Caroline Mulroney, Christine Elliott and Doug Ford will be under the microscope over the next four weeks as they try to win over the Ontario PC membership.
For Progressive Conservatives, the question is clear: who is the best candidate to take on Premier Kathleen Wynne and NDP leader Andrea Horwath and lead the party through the spring election campaign?
A case can be made for each of the three, while rivals can point to flaws in each of them as well.
Ford clearly has a strong and loyal grassroots following. He persuaded hundreds of people to attend a rally on a cold and snowy Saturday night in Toronto to kick off his leadership campaign.
“The people who like Doug Ford and like what he says do not care about the problems, do not care about the occasional bozo eruption,” says political analyst Karl Bélanger, a former national director of the NDP and current president of the Douglas-Caldwell Foundation. “They see him as one of them and speaking for them and standing up for them. And that’s very important in politics.”
Ford’s pitch that he is an outsider, not part of the Tory establishment, could resonate with many of the new members who joined the PCs under Brown’s tenure.
That outsider status could also be his biggest weakness. Ford does not have a surplus of allies in the corridors of power in the PC party. He may dismiss that as unnecessary, even be proud of it, but to win a leadership race, friends in high places don’t usually hurt.
Ford will also need to be careful and disciplined in his public comments to avoid making people think it’s too risky to have him leading the party.
The second person to officially declare a candidacy, Elliott has more political experience than either of her rivals, including time spent as the deputy leader of the PC party.
“I do have nine years of experience as an MPP,” Elliott said in an interview with CBC’s Wendy Mesley. “I’ve also done a lot of work as a volunteer in my community, I truly believe I’m the one who can lead the party and beat Kathleen Wynne.”

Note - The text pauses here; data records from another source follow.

(** Reads at a distance into the second part of the input. *)
Lemma rd_at (pre s : list Z) (k : nat) x : s !! k = Some x → (pre ++ s).[zlen pre + Z.of_nat k] = Some x.
Proof.
  intros H. rewrite rd_app_r by lia. replace (zlen pre + Z.of_nat k - zlen pre) with (Z.of_nat k) by lia.
  by rewrite rd_nat.
Qed.

Lemma parse_hex4_value pre a b c d s :
  parse_hex4 (pre ++ a :: b :: c :: d :: s) (zlen pre) = Some (hex4_value a b c d).
Proof.
  unfold parse_hex4. cbn [hex4_loop].
  rewrite (rd_at pre _ 0 a) by done. cbn [mbind option_bind]. unfold hex4_value.
  destruct (hex_digit a) as [x|] eqn:Ha; [|done]. apply hex_digit_range in Ha.
  rewrite (rd_at pre _ 1 b) by done. cbn [mbind option_bind].
  destruct (hex_digit b) as [y|] eqn:Hb; [|done]. apply hex_digit_range in Hb.
  rewrite (rd_at pre _ 2 c) by done. cbn [mbind option_bind].
  destruct (hex_digit c) as [z|] eqn:Hc; [|done]. apply hex_digit_range in Hc.
  rewrite (rd_at pre _ 3 d) by done. cbn [mbind option_bind].
  destruct (hex_digit d) as [t|] eqn:Hd; [|done]. apply hex_digit_range in Hd.
  change (0 <? 3) with true. change (0 + 1 <? 3) with true. change (0 + 1 + 1 <? 3) with true.
  change (0 + 1 + 1 + 1 <? 3) with false. cbv iota.
  rewrite !Z.shiftl_mul_pow2 by lia. change (2 ^ 4) with 16.
  repeat match goal with
  | |- context [u32 ?e] => lazymatch e with context [u32 _] => fail | _ => rewrite (u32_id e) by lia end
  end.
  f_equal; lia.
Qed.

(** ** The escape sequences of Unicode characters *)

Lemma utf8_bytes_length c : 1 ≤ zlen (utf8_bytes c) ≤ 4.
Proof. unfold utf8_bytes. repeat case_match; cbn; lia. Qed.

(** The encoding loop stores the bytes after the first and leaves its bits. *)
Lemma utf8_cont_byte c : 0 ≤ c → u8 (Z.land (Z.lor c 0x80) 0xBF) = 0x80 + c mod 64.
Proof.
  intros Hc.
  assert (E : Z.land (Z.lor c 0x80) 0xBF = Z.lor (c mod 64) (1 * 2 ^ 7)).
  { apply Z.bits_inj'. intros i Hi. rewrite Z.land_spec, !Z.lor_spec.
    change (c mod 64) with (c mod 2 ^ 6). rewrite Z.testbit_mod_pow2 by lia.
    destruct (Z.ltb_spec i 8).
    - assert (Hc8 : i = 0 ∨ i = 1 ∨ i = 2 ∨ i = 3 ∨ i = 4 ∨ i = 5 ∨ i = 6 ∨ i = 7) by lia.
      destruct (Z.testbit c i);
        destruct Hc8 as [ -> |[ -> |[ -> |[ -> |[ -> |[ -> |[ -> | -> ]]]]]]]; done.
    - assert (T1 : Z.testbit 0xBF i = false) by (apply (testbit_small _ 8); lia).
      assert (T2 : Z.testbit (1 * 2 ^ 7) i = false) by (apply (testbit_small _ 8); lia).
      rewrite T1, T2, andb_false_r. destruct (Z.ltb_spec i 6); [lia|done]. }
  pose proof (Z.mod_pos_bound c 64). rewrite E, lor_add by lia. rewrite u8_id; lia.
Qed.

Lemma lead_byte m k c : 0 ≤ k → 0 ≤ c < 2 ^ k → m mod 2 ^ k = 0 → 0 ≤ m < 256 → m + c < 256 →
  Z.land (Z.lor c m) 0xFF = m + c.
Proof.
  intros Hk Hc Hm Hr Hlt.
  assert (E : m = m / 2 ^ k * 2 ^ k) by (pose proof (Z.div_mod m (2 ^ k)); lia).
  rewrite E at 1. rewrite lor_add by lia. rewrite <- E.
  change 0xFF with (Z.ones 8). rewrite Z.land_ones by lia. rewrite Z.mod_small; lia.
Qed.

(** The bytes of the output from a position on. *)
Definition writes (l : list Z) (i : Z) (out l' : list Z) : Prop :=
  l' = take (Z.to_nat i) l ++ out ++ drop (Z.to_nat i + List.length out) l.

Lemma writes_nil l i : writes l i [] l.
Proof. unfold writes. cbn. by rewrite Nat.add_0_r, take_drop. Qed.

Lemma writes_length l i out l' : 0 ≤ i → i + zlen out ≤ zlen l → writes l i out l' → zlen l' = zlen l.
Proof. intros Hi Hl ->. rewrite !length_app, length_take, length_drop. lia. Qed.

Lemma wr_writes l i c : 0 ≤ i < zlen l → ∃ l', wr l i c = Some l' ∧ writes l i [c] l'.
Proof.
  intros Hi. rewrite wr_in_bounds by done. eexists; split; [done|].
  unfold writes. cbn [List.length]. rewrite insert_take_drop by lia. by rewrite Nat.add_1_r.
Qed.

Lemma writes_app l i o1 l1 o2 l2 :
  0 ≤ i → i + zlen o1 + zlen o2 ≤ zlen l → writes l i o1 l1 → writes l1 (i + zlen o1) o2 l2 → writes l i (o1 ++ o2) l2.
Proof.
  unfold writes. intros Hi Hl -> ->.
  replace (Z.to_nat (i + zlen o1)) with (Z.to_nat i + List.length o1)%nat by lia.
  assert (Ht : List.length (take (Z.to_nat i) l) = Z.to_nat i) by (rewrite length_take; lia).
  rewrite take_app_ge by lia. rewrite Ht.
  rewrite take_app_ge by lia.
  replace (Z.to_nat i + _ - Z.to_nat i - _)%nat with 0%nat by lia. rewrite take_0, app_nil_r.
  rewrite drop_app_ge by lia. rewrite Ht, drop_app_ge by lia. rewrite drop_drop, <- !app_assoc.
  do 4 f_equal. rewrite length_app. lia.
Qed.

Lemma wr_app (l1 : list Z) x l2 i c : i = zlen l1 → wr (l1 ++ x :: l2) i c = Some (l1 ++ c :: l2).
Proof.
  intros ->. rewrite wr_in_bounds by len. rewrite Nat2Z.id, <- (Nat.add_0_r (List.length l1)), insert_app_r. done.
Qed.

(** The continuation bytes of the low [6 * n] bits. *)
Fixpoint cont_bytes (n : nat) (c : Z) : list Z :=
  match n with
  | O => []
  | S n => cont_bytes n (c / 64) ++ [0x80 + c mod 64]
  end.

Lemma cont_bytes_length n c : List.length (cont_bytes n c) = n.
Proof. revert c. induction n as [|n IH]; intros c; [done|]. cbn. rewrite length_app, IH. cbn. lia. Qed.

Lemma utf8_tail_writes n c a x ys b :
  0 ≤ c → List.length ys = n →
  utf8_tail n c (a ++ x :: ys ++ b) (zlen a) = Some (c / 64 ^ Z.of_nat n, a ++ x :: cont_bytes n c ++ b).
Proof.
  revert c ys b. induction n as [|n IH]; intros c ys b Hc Hn.
  - destruct ys; [|done]. cbn. by rewrite Z.div_1_r.
  - destruct ys as [|y ys _] using rev_ind; [done|]. rewrite length_app in Hn. cbn [List.length] in Hn.
    cbn [utf8_tail]. rewrite utf8_cont_byte by done.
    replace (a ++ x :: (ys ++ [y]) ++ b) with ((a ++ x :: ys) ++ y :: b) by (by rewrite <- !app_assoc).
    rewrite wr_app by len. cbn [mbind option_bind].
    replace ((a ++ x :: ys) ++ _ :: b) with (a ++ x :: ys ++ (0x80 + c mod 64) :: b) by (by rewrite <- !app_assoc).
    rewrite Z.shiftr_div_pow2 by lia. rewrite IH by (try lia; apply Z.div_pos; lia).
    cbn [cont_bytes]. rewrite <- app_assoc. cbn [app]. change (2 ^ 6) with 64.
    rewrite Z.div_div by lia. rewrite Nat2Z.inj_succ, Z.pow_succ_r by lia. done.
Qed.

Lemma writes_split (a ys b out : list Z) :
  List.length ys = List.length out → writes (a ++ ys ++ b) (zlen a) out (a ++ out ++ b).
Proof.
  intros Hl. unfold writes. rewrite Nat2Z.id, take_app_length, drop_app_ge by lia.
  replace (List.length a + List.length out - List.length a)%nat with (List.length ys) by lia.
  by rewrite drop_app_length.
Qed.

(** Splitting a block at a position with room for some bytes. *)
Lemma split_block (l : list Z) i (n : nat) :
  0 ≤ i → i + Z.of_nat n ≤ zlen l → ∃ a ys b, l = a ++ ys ++ b ∧ zlen a = i ∧ List.length ys = n.
Proof.
  intros Hi Hn. exists (take (Z.to_nat i) l), (take n (drop (Z.to_nat i) l)), (drop n (drop (Z.to_nat i) l)).
  rewrite !take_drop, !length_take, length_drop. split; [done|]. lia.
Qed.
(* ===== verification/CJsonOps.v ===== *)
(** The rest of cJSON's operations on items (src/test_targets/cjson/cJSON.c): members by name,
    creation of items of every type, duplication and comparison.  Proofs are in
    CJsonCopyProofs.v and CJsonCompareProofs.v. *)
From S2P Require Import Prelude CJsonHeap CJsonText CJsonNum.

(** ** Types of items *)

Definition type_is (t : Z) (h : heap) (item : option Z) : option bool :=
  match item with
  | None => Some false
  | Some a => i ← items h !! a; Some (Z.land (type i) 0xFF =? t)
  end.
Definition cJSON_IsInvalid := type_is cJSON_Invalid.
Definition cJSON_IsFalse := type_is cJSON_False.
Definition cJSON_IsTrue := type_is cJSON_True.
Definition cJSON_IsNull := type_is cJSON_NULL.
Definition cJSON_IsNumber := type_is cJSON_Number.
Definition cJSON_IsString := type_is cJSON_String.
Definition cJSON_IsArray := type_is cJSON_Array.
Definition cJSON_IsObject := type_is cJSON_Object.
Definition cJSON_IsRaw := type_is cJSON_Raw.
Definition cJSON_IsBool (h : heap) (item : option Z) : option bool :=
  match item with
  | None => Some false
  | Some a => i ← items h !! a; Some (has (Z.lor cJSON_True cJSON_False) i)
  end.

Definition cJSON_GetStringValue (h : heap) (item : option Z) : option (option Z) :=
  s ← cJSON_IsString h item;
  if s : bool then a ← item; i ← items h !! a; Some (valuestring i) else Some None.
Definition cJSON_GetNumberValue (h : heap) (item : option Z) : option spec_float :=
  n ← cJSON_IsNumber h item;
  if n : bool then a ← item; i ← items h !! a; Some (valuedouble i) else Some S754_nan.

(** ** Strings *)

Definition tolower (c : Z) : Z := if (65 <=? c) && (c <=? 90) then c + 32 else c.

Fixpoint icmp_loop (string1 string2 : list Z) : option Z :=
  match string1, string2 with
  | c1 :: string1, c2 :: string2 =>
      if tolower c1 =? tolower c2 then if c1 =? 0 then Some 0 else icmp_loop string1 string2
      else Some (tolower c1 - tolower c2)
  | _, _ => None
  end.
Definition case_insensitive_strcmp (h : heap) (string1 string2 : option Z) : option Z :=
  match string1, string2 with
  | Some a1, Some a2 =>
      if a1 =? a2 then Some 0
      else l1 ← strings h !! a1; l2 ← strings h !! a2; icmp_loop l1 l2
  | _, _ => Some 1
  end.

(** [strcmp]: the difference of the first bytes that differ. *)
Fixpoint cmp_loop (string1 string2 : list Z) : option Z :=
  match string1, string2 with
  | c1 :: string1, c2 :: string2 =>
      if c1 =? c2 then if c1 =? 0 then Some 0 else cmp_loop string1 string2 else Some (c1 - c2)
  | _, _ => None
  end.
Definition strcmp (h : heap) (a1 a2 : Z) : option Z :=
  l1 ← strings h !! a1; l2 ← strings h !! a2; cmp_loop l1 l2.

(** ** Members by name *)

(** The two loops of [get_object_item]: where they stop. *)
Fixpoint find_loop (fuel : nat) (h : heap) (name : Z) (case_sensitive : bool) (current_element : option Z)
  : option (option Z) :=
  match current_element with
  | None => Some None
  | Some a =>
      match fuel with
      | O => None
      | S fuel' =>
          i ← items h !! a;
          go_on ← (if case_sensitive then
                     match string i with Some s => d ← strcmp h name s; Some (negb (d =? 0)) | None => Some false end
                   else d ← case_insensitive_strcmp h (Some name) (string i); Some (negb (d =? 0)));
          if go_on : bool then find_loop fuel' h name case_sensitive (next i) else Some (Some a)
      end
  end.
Definition get_object_item (h : heap) (object name : option Z) (case_sensitive : bool) : option (option Z) :=
  match object, name with
  | Some object, Some name =>
      o ← items h !! object;
      current_element ← find_loop (S (size (items h))) h name case_sensitive (child o);
      match current_element with
      | None => Some None
      | Some a => i ← items h !! a; Some (if bool_decide (string i = None) then None else Some a)
      end
  | _, _ => Some None
  end.
Definition cJSON_GetObjectItem h object string := get_object_item h object string false.
Definition cJSON_GetObjectItemCaseSensitive h object string := get_object_item h object string true.
Definition cJSON_HasObjectItem h object string : option bool :=
  i ← cJSON_GetObjectItem h object string; Some (bool_decide (i ≠ None)).

Definition cJSON_DetachItemFromObject (h : heap) (object string : option Z) : option (option Z * heap) :=
  to_detach ← cJSON_GetObjectItem h object string; cJSON_DetachItemViaPointer h object to_detach.
Definition cJSON_DetachItemFromObjectCaseSensitive (h : heap) (object string : option Z) : option (option Z * heap) :=
  to_detach ← cJSON_GetObjectItemCaseSensitive h object string; cJSON_DetachItemViaPointer h object to_detach.
Definition cJSON_DeleteItemFromObject (h : heap) (object string : option Z) : option heap :=
  '(item, h) ← cJSON_DetachItemFromObject h object string; cJSON_Delete h item.
Definition cJSON_DeleteItemFromObjectCaseSensitive (h : heap) (object string : option Z) : option heap :=
  '(item, h) ← cJSON_DetachItemFromObjectCaseSensitive h object string; cJSON_Delete h item.

Section blocks.
Variable malloc_bytes : Z → list Z.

But Elliott’s track record can also be seen as a disadvantage. Her critics will suggest she is bringing nothing new or fresh to a party that’s been out of power for 14 years. She failed to win the 2009 PC leadership contest, losing to Tim Hudak, and left politics after losing the 2015 race to Patrick Brown.
“Christine Elliott, sure she has experience,” said Toronto deputy mayor and PC candidate Denzil Minnan-Wong, a Mulroney backer. “She has the experience of losing twice in leadership campaigns.”
“I care deeply about this,” declared Mulroney in an interview with CBC News on Monday. “I know I can lead the party to victory on June 7th.”
That would be a huge accomplishment for someone who until now has never run for office. (Mulroney became the PC candidate in the riding of York-Simcoe by acclamation.) She has a skilled backroom team that is ready to roll, having inherited much of former leader Patrick Brown’s campaign machinery. So far, Mulroney has more endorsements from PC caucus members than either of her rivals.
Mulroney also has “instant name recognition,” said Bélanger. He said the positives that name provides in the way of media exposure and connections in the party outweigh any negative baggage that might be associated with her father’s time as prime minister.
Trained as a lawyer with a career in finance, Mulroney has an impressive business résumé. But she has no political experience. And politics – especially the bare-knuckle politics of a leadership race and an election campaign – is a whole new ball game.
“We don’t know if she’s going to hold her own in the political scene,” said Bélanger. “That said, everything that I hear about her is that she’s very good and there’s a lot of people who believe in her.”
The flip side of Mulroney’s business background is that her work experience on Wall Street and Bay Street, coupled with the fact her four children are in private school, could give her opponents ammunition to label her as privileged. A key factor will be whether ordinary people feel she comes across as authentic.